Section mem.
Context (kend : Z).
Hypothesis Hkend : KERNBASE < kend.

(** [s'] is [s] but for the bytes of the process at the addresses [P]. *)
Record edited (s s' : vm_t) (pgdir : Z) (P : Z -> Prop) : Prop := {
  ed_ok : vm_ok kend s' pgdir;
  ed_user : user_ok kend s' pgdir;
  ed_pte : forall m, pte_of s' pgdir m = pte_of s pgdir m;
  ed_free : v_free s' = v_free s;
  ed_frame : forall a, ~ in_user s pgdir 0 UPAGES a -> v_frame s' !! a = v_frame s !! a;
  ed_own : forall a, own s' pgdir a <-> own s pgdir a;
  ed_mem : forall va, 0 <= va < KERNBASE -> ~ P va -> umem s' pgdir va = umem s pgdir va;
}.

Lemma edited_refl s pgdir P : vm_ok kend s pgdir -> user_ok kend s pgdir -> edited s s pgdir P.
Proof. by constructor. Qed.
Lemma edited_in_user s s' pgdir P : edited s s' pgdir P ->
  forall n U a, in_user s' pgdir n U a <-> in_user s pgdir n U a.
Proof. intros He n U a. unfold in_user, addr_of. by setoid_rewrite (ed_pte _ _ _ _ He). Qed.
Lemma edited_trans s1 s2 s3 pgdir P Q R : edited s1 s2 pgdir P -> edited s2 s3 pgdir Q ->
  (forall va, P va \/ Q va -> R va) -> edited s1 s3 pgdir R.
Proof.
  intros E1 E2 HR. constructor; try apply E2.
  - intros m. by rewrite (ed_pte _ _ _ _ E2), (ed_pte _ _ _ _ E1).
  - by rewrite (ed_free _ _ _ _ E2), (ed_free _ _ _ _ E1).
  - intros a Ha. rewrite (ed_frame _ _ _ _ E2) by (by rewrite (edited_in_user _ _ _ _ E1)). by apply E1.
  - intros a. by rewrite (ed_own _ _ _ _ E2), (ed_own _ _ _ _ E1).
  - intros va Hv Hn. rewrite (ed_mem _ _ _ _ E2), (ed_mem _ _ _ _ E1) by auto. done.
Qed.
Lemma edited_space s0 s s' pgdir P : new_space kend s0 s pgdir -> edited s s' pgdir P -> new_space kend s0 s' pgdir.
Proof.
  intros [Hok Hu Hs Hf] He.
  assert (forall a, pages_of s' pgdir a <-> pages_of s pgdir a) as Hp.
  { intros a. unfold pages_of. by rewrite (ed_own _ _ _ _ He), (edited_in_user _ _ _ _ He). }
  constructor; try apply He.
  - intros a. rewrite Hp. intros Ha. rewrite (ed_frame _ _ _ _ He); [by apply Hs|]. intros H. apply Ha. by right.
  - intros a. by rewrite Hf, Hp, (ed_free _ _ _ _ He).
Qed.

(** A page of the process is written. *)
Section write.
Context (s : vm_t) (pgdir m : Z) (x : bytes).
Hypothesis Hok : vm_ok kend s pgdir.
Hypothesis Hu : user_ok kend s pgdir.
Hypothesis Hm : 0 <= m < UPAGES.
Hypothesis Hp : present (pte_of s pgdir m).
Hypothesis Hx : lenZ x = 4096.
Let s' := with_data s (addr_of s pgdir m) x.

Lemma write_page : exists d, v_frame s !! addr_of s pgdir m = Some (FData d) /\ lenZ d = 4096.
Proof. by destruct (u_page _ _ _ Hu m Hm Hp) as (_ & d & ? & ?); eauto. Qed.
Lemma write_tab a : tab s' a = tab s a.
Proof.
  destruct write_page as (d & Hd & _). unfold s', tab, with_data. cbn. destruct (decide (a = addr_of s pgdir m)) as [->|].
  - by rewrite lookup_insert_eq, Hd.
  - by rewrite lookup_insert_ne.
Qed.
Lemma write_pte k : pte_of s' pgdir k = pte_of s pgdir k.
Proof. apply (same_tabs s s' pgdir write_tab). Qed.
Lemma write_addr k : addr_of s' pgdir k = addr_of s pgdir k.
Proof. unfold addr_of. by rewrite write_pte. Qed.
Lemma write_edited : edited s s' pgdir (fun va => va / 4096 = m).
Proof.
  destruct write_page as (d & Hd & Hl).
  assert (forall a l, v_frame s !! a = Some (FTable l) <-> v_frame s' !! a = Some (FTable l)) as Ht.
  { intros a l. cbn. destruct (decide (a = addr_of s pgdir m)) as [->|]; [rewrite lookup_insert_eq, Hd; naive_solver | by rewrite lookup_insert_ne]. }
  constructor; try done.
  - apply (same_tabs_ok kend s); [done | apply write_tab | | |apply (o_nodup _ _ _ Hok)].
    + intros a (l & Hl' & Hn). exists l. split; [by apply Ht | done].
    + intros a Ha. destruct (o_free _ _ _ Hok a Ha) as [H1 H2]. split; [done|]. cbn. rewrite lookup_insert_ne; [done | congruence].
  - constructor.
    + intros k Hk. rewrite write_pte, write_addr. intros Hpk. destruct (u_page _ _ _ Hu k Hk Hpk) as (H1 & e & H2 & H3).
      split; [done|]. cbn. destruct (decide (addr_of s pgdir k = addr_of s pgdir m)) as [->|].
      * exists x. by rewrite lookup_insert_eq.
      * exists e. by rewrite lookup_insert_ne.
    + intros k k' Hk Hk'. rewrite !write_pte, !write_addr. by apply (u_inj _ _ _ Hu).
  - apply write_pte.
  - intros a Ha. cbn. rewrite lookup_insert_ne; [done|]. intros <-. apply Ha. by exists m.
  - intros a. by apply (kept_same s s' pgdir Ht write_tab).
  - intros va Hv Hne. unfold umem. rewrite write_pte. destruct (Z.eqb_spec (pte_of s pgdir (va / 4096) mod 2) 1) as [E|]; [|done].
    unfold page_data. rewrite write_addr. cbn. rewrite lookup_insert_ne; [done|]. intros Ea. apply Hne. symmetry.
    apply (u_inj _ _ _ Hu); [done | unfold KERNBASE, UPAGES in *; zlia | done | exact E | done].
Qed.
Lemma write_mem va : va / 4096 = m -> umem s' pgdir va = Some (rd x (va mod 4096)).
Proof.
  intros E. unfold umem. rewrite write_pte, E, (Hp : _ = 1). unfold page_data. rewrite write_addr. cbn. by rewrite lookup_insert_eq.
Qed.
End write.

Lemma present_pde s pgdir m : present (pte_of s pgdir m) -> present (pde_of s pgdir (m / 1024)).
Proof.
  unfold pte_of. intros Hp. destruct (present_dec (pde_of s pgdir (m / 1024))) as [E|]; [|done]. by rewrite E in Hp.
Qed.

(** Part of a page is written. *)
Lemma write_part s pgdir m off piece : vm_ok kend s pgdir -> user_ok kend s pgdir -> 0 <= m < UPAGES ->
  present (pte_of s pgdir m) -> 0 <= off -> off + lenZ piece <= 4096 ->
  let s' := with_data s (addr_of s pgdir m) (blit (page_data s pgdir m) off piece) in
  edited s s' pgdir (fun va => m * 4096 + off <= va < m * 4096 + off + lenZ piece) /\
  forall k, 0 <= k < lenZ piece -> umem s' pgdir (m * 4096 + off + k) = Some (rd piece k).
Proof.
  intros Hok Hu Hm Hp Ho Hl s'. destruct (write_page s pgdir m Hu Hm Hp) as (d & Hd & Hdl).
  assert (page_data s pgdir m = d) as Ed by (unfold page_data; by rewrite Hd).
  assert (lenZ (blit (page_data s pgdir m) off piece) = 4096) as Hx by (rewrite Ed, lenZ_blit; lia).
  pose proof (write_edited s pgdir m _ Hok Hu Hm Hp Hx) as [E1 E2 E3 E4 E5 E6 E7]. fold s' in E1, E2, E3, E4, E5, E6, E7.
  pose proof (write_mem s pgdir m (blit (page_data s pgdir m) off piece) Hu Hm Hp) as Hw. split.
  - constructor; try done. intros va Hv Hn. destruct (decide (va / 4096 = m)) as [E|E]; [|by apply E7].
    unfold s'. rewrite Hw by done. rewrite Ed, rd_blit_out by zlia.
    unfold umem. rewrite E, (Hp : _ = 1), Ed. done.
  - intros k Hk. unfold s'. rewrite Hw by zlia. f_equal. rewrite Ed, rd_blit_in by zlia. f_equal. zlia.
Qed.

Lemma wp_data_at s pgdir m (Q : bytes -> vm_t -> Prop) : user_ok kend s pgdir -> 0 <= m < UPAGES ->
  present (pte_of s pgdir m) -> Q (page_data s pgdir m) s -> wp (data_at (addr_of s pgdir m)) s Q.
Proof.
  intros Hu Hm Hp HQ. destruct (write_page s pgdir m Hu Hm Hp) as (d & Hd & _). unfold data_at, page_data in *.
  rewrite Hd in HQ. wp_steps. rewrite Hd. by wp_steps.
Qed.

^^^^^^^^

### What the task requires
Search the data above for the word "written", then gather each line in which it appears.

### Your solution
(** A page of the process is written. *)
(** Part of a page is written. *)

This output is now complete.